Secara temporal penyebab harga komoditas menurun memang bisa saja tersebab Covid-19. Tak bisa terelakaan memang karena pandemi ini telah membatasi mobilitas barang dan jasa. Sehingga secara tidak langsung situasi ini berdampak pada fluktuasi harga komoditas pertanian.
Tapi menurut saya, penyebab utamanya bukanlah karena pandemi. Masalah utamanya adalah struktural dan/atsu kelembagaan pasar kapitalis yang tidak adil. Atau dengan kata lain, politik dunia usaha yang kurang fair antar produsen (petani) dan konsumen (pengusaha).
Tentu saja sebagai pemain tunggal di pasaran, pengusaha dan/atau pemodal kuat inilah yang sepenuhnya mengatur jalannya proses transaksional barang dan jasa. Dengan begitu, mereka bebas mematok harga.
(3)
Karena pada faktanya, keluhan akan harga komoditas pertanian menyusut ini sudah menjadi penyakit menahun. Tidak hanya tahun ini saja. Pada tahun sebelum-sebelumnya juga demikian.

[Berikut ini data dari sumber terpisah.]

Lemma shape_deleted r pre first ups tail : shape r pre first ups tail -> deleted r = negb (bool_decide (tail = [])).
Proof.
  intros [El _ Hf Hu Ht]. unfold deleted. rewrite El. destruct Ht as [->|(x & -> & Hx)].
  - rewrite app_nil_r. rewrite bool_decide_eq_true_2 by done.
    destruct ups as [|u ups'] using rev_ind; [by rewrite last_snoc, Hf|].
    rewrite app_comm_cons, app_assoc, last_snoc. apply Forall_app in Hu as [_ [Hu _]%Forall_cons]. by rewrite Hu.
  - rewrite app_comm_cons, app_assoc, last_snoc, Hx. by rewrite bool_decide_eq_false_2.
Qed.

(** The entry that an operation adds. *)
Definition added (i : nameTempProxy) : CNameIndex :=
  mk_name_index (ni_txPos (np_ind i)) (ni_nHeight (np_ind i)) (np_op i) (ni_value (np_ind i)).

Definition is_name_op (op : Z) : Prop := op = OP_NAME_NEW \/ op = OP_NAME_UPDATE \/ op = OP_NAME_DELETE.

(** Adding an operation keeps the shape: the assertion on the index holds, and only entries of earlier registrations are
    forgotten. *)
Lemma append_op_ok maxSize i r : record_ok r -> 0 < maxSize < 2 ^ 31 -> Z.of_nat (length (vtxPos r)) < 2 ^ 31 - 1 -> is_name_op (np_op i) ->
  (np_op i <> OP_NAME_NEW -> deleted r = false) ->
  exists r' k, append_op maxSize i r = Ok r' /\ record_ok r' /\ vtxPos r' = drop k (vtxPos r) ++ [added i] /\
    (Z.of_nat (length (vtxPos r)) < maxSize -> k = 0%nat).
Proof.
  intros Hr Hmax Hlen Hop Hdel. unfold append_op. rewrite length_app. cbn [length].
  set (size := Z.of_nat (length (vtxPos r) + 1)). assert (size = Z.of_nat (length (vtxPos r)) + 1) as Hsize by (unfold size; lia).
  assert (exists pre first ups tail index, (if np_op i =? OP_NAME_NEW then i32 (size - 1) else nLastActiveChainIndex r) = Z.of_nat index /\
    vtxPos r ++ [added i] = pre ++ first :: ups ++ tail /\ index = length pre /\ ni_op first = OP_NAME_NEW /\
    Forall (fun x => ni_op x = OP_NAME_UPDATE) ups /\ (tail = [] \/ exists x, tail = [x] /\ ni_op x = OP_NAME_DELETE))
    as (pre & first & ups & tail & index & -> & El & -> & Hf & Hu & Ht).
  { destruct (Z.eqb_spec (np_op i) OP_NAME_NEW) as [E|E].
    - exists (vtxPos r), (added i), [], [], (length (vtxPos r)). split_and!; try done; [|by left].
      rewrite swrap_small by (unfold is_s; lia). lia.
    - specialize (Hdel E). destruct Hr as [Hr|(pre & first & ups & tail & Hs)]; [unfold deleted in Hdel; by rewrite Hr in Hdel|].
      rewrite (shape_deleted _ _ _ _ _ Hs) in Hdel. apply negb_false_iff, bool_decide_eq_true in Hdel as ->. destruct Hs as [El Hi Hf Hu _].
      rewrite app_nil_r in El. destruct Hop as [?|[Hop|Hop]]; [done|..].
      + exists pre, first, (ups ++ [added i]), [], (length pre). rewrite El, app_nil_r, <- app_assoc. split_and!; try done; [|by left].
        apply Forall_app. split; [done|]. by constructor.
      + exists pre, first, ups, [added i], (length pre). rewrite El, <- app_assoc. split_and!; try done. right. by exists (added i). }
  assert (length (vtxPos r ++ [added i]) = length (pre ++ first :: ups ++ tail)) as Hl by (by rewrite El).
  rewrite !length_app in Hl. cbn [length] in Hl.
  assert (forall k, (k <= length (vtxPos r))%nat -> set_last_op (np_op i) (drop k (vtxPos r ++ [np_ind i])) = drop k (vtxPos r ++ [added i])) as Hset.
  { intros k Hk. rewrite !drop_app_le by lia. by rewrite set_last_op_app. }
  destruct ((size >? maxSize) && (u64 (size - Z.of_nat (length pre) + 1) <=? maxSize)) eqn:Ep.
  - apply andb_true_iff in Ep as [E1 E2]. apply Z.gtb_lt in E1. apply Z.leb_le in E2. rewrite uwrap_small in E2 by (unfold is_u; lia).
    rewrite (swrap_small 32 (size - maxSize)) by (unfold is_s; lia). rewrite swrap_small by (unfold is_s; lia).
    rewrite (proj2 (Z.geb_le _ _)) by lia. eexists _, (Z.to_nat (size - maxSize)). split; [done|]. rewrite Hset by lia. cbn [vtxPos].
    split; [|split; [rewrite drop_app_le by lia; done|lia]]. right. rewrite El, drop_app_le by lia.
    exists (drop (Z.to_nat (size - maxSize)) pre), first, ups, tail. split; try done. cbn [nLastActiveChainIndex]. rewrite length_drop. lia.
  - eexists _, 0%nat. split; [done|]. cbn [vtxPos]. change (vtxPos r ++ [np_ind i]) with (drop 0 (vtxPos r ++ [np_ind i])). rewrite Hset by lia.
    rewrite !drop_0. split; [|done]. right. by exists pre, first, ups, tail.
Qed.

(** ** The index of addresses: moving a name *)

Section moving.
Context {A : Type} {addresses : KeyValueStore (gset (list Z)) A} {alaws : KeyValueLaws (gset (list Z)) A}
  (addresses_written : forall address s (a : A), is_Some (kv_write address s a)).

Dengan begitu kurang afdol rasanya bila kita mengklaim pendemi Covid-19 adalah penyebab utama di balik terjungkalnya harga sejumlah komoditas pertanian ini.
Dalam rilis data terbarunya, Badan Pusat Statistik (BPS) mengkonfirmasi sub sektor pangan mengalami penurunan sebesar 0,54%. Penurunan Nilai Tukar Petani (NTP) ini lantaran adanya penurunan harga beberapa komuditas pertanian.
Membaca fenomena ini, ada baiknya pemerintah melalui Kementan untuk melakukan evaluasi terhadap penurunan harga komoditas pertanian di tengah petani saat ini.
Lebih lanjut, saya sepakat ihwal di akhir penjelasannya, Ibu Retno mengatakan pihaknya saat ini menyediakan beberapa kebijakan yang anatara lain menyediakan Pasar Tani. Menurutnya Pasar Tani akan memfasilitasi petani dan pembeli (konsumen) dalam memasarkan hasil pertanian.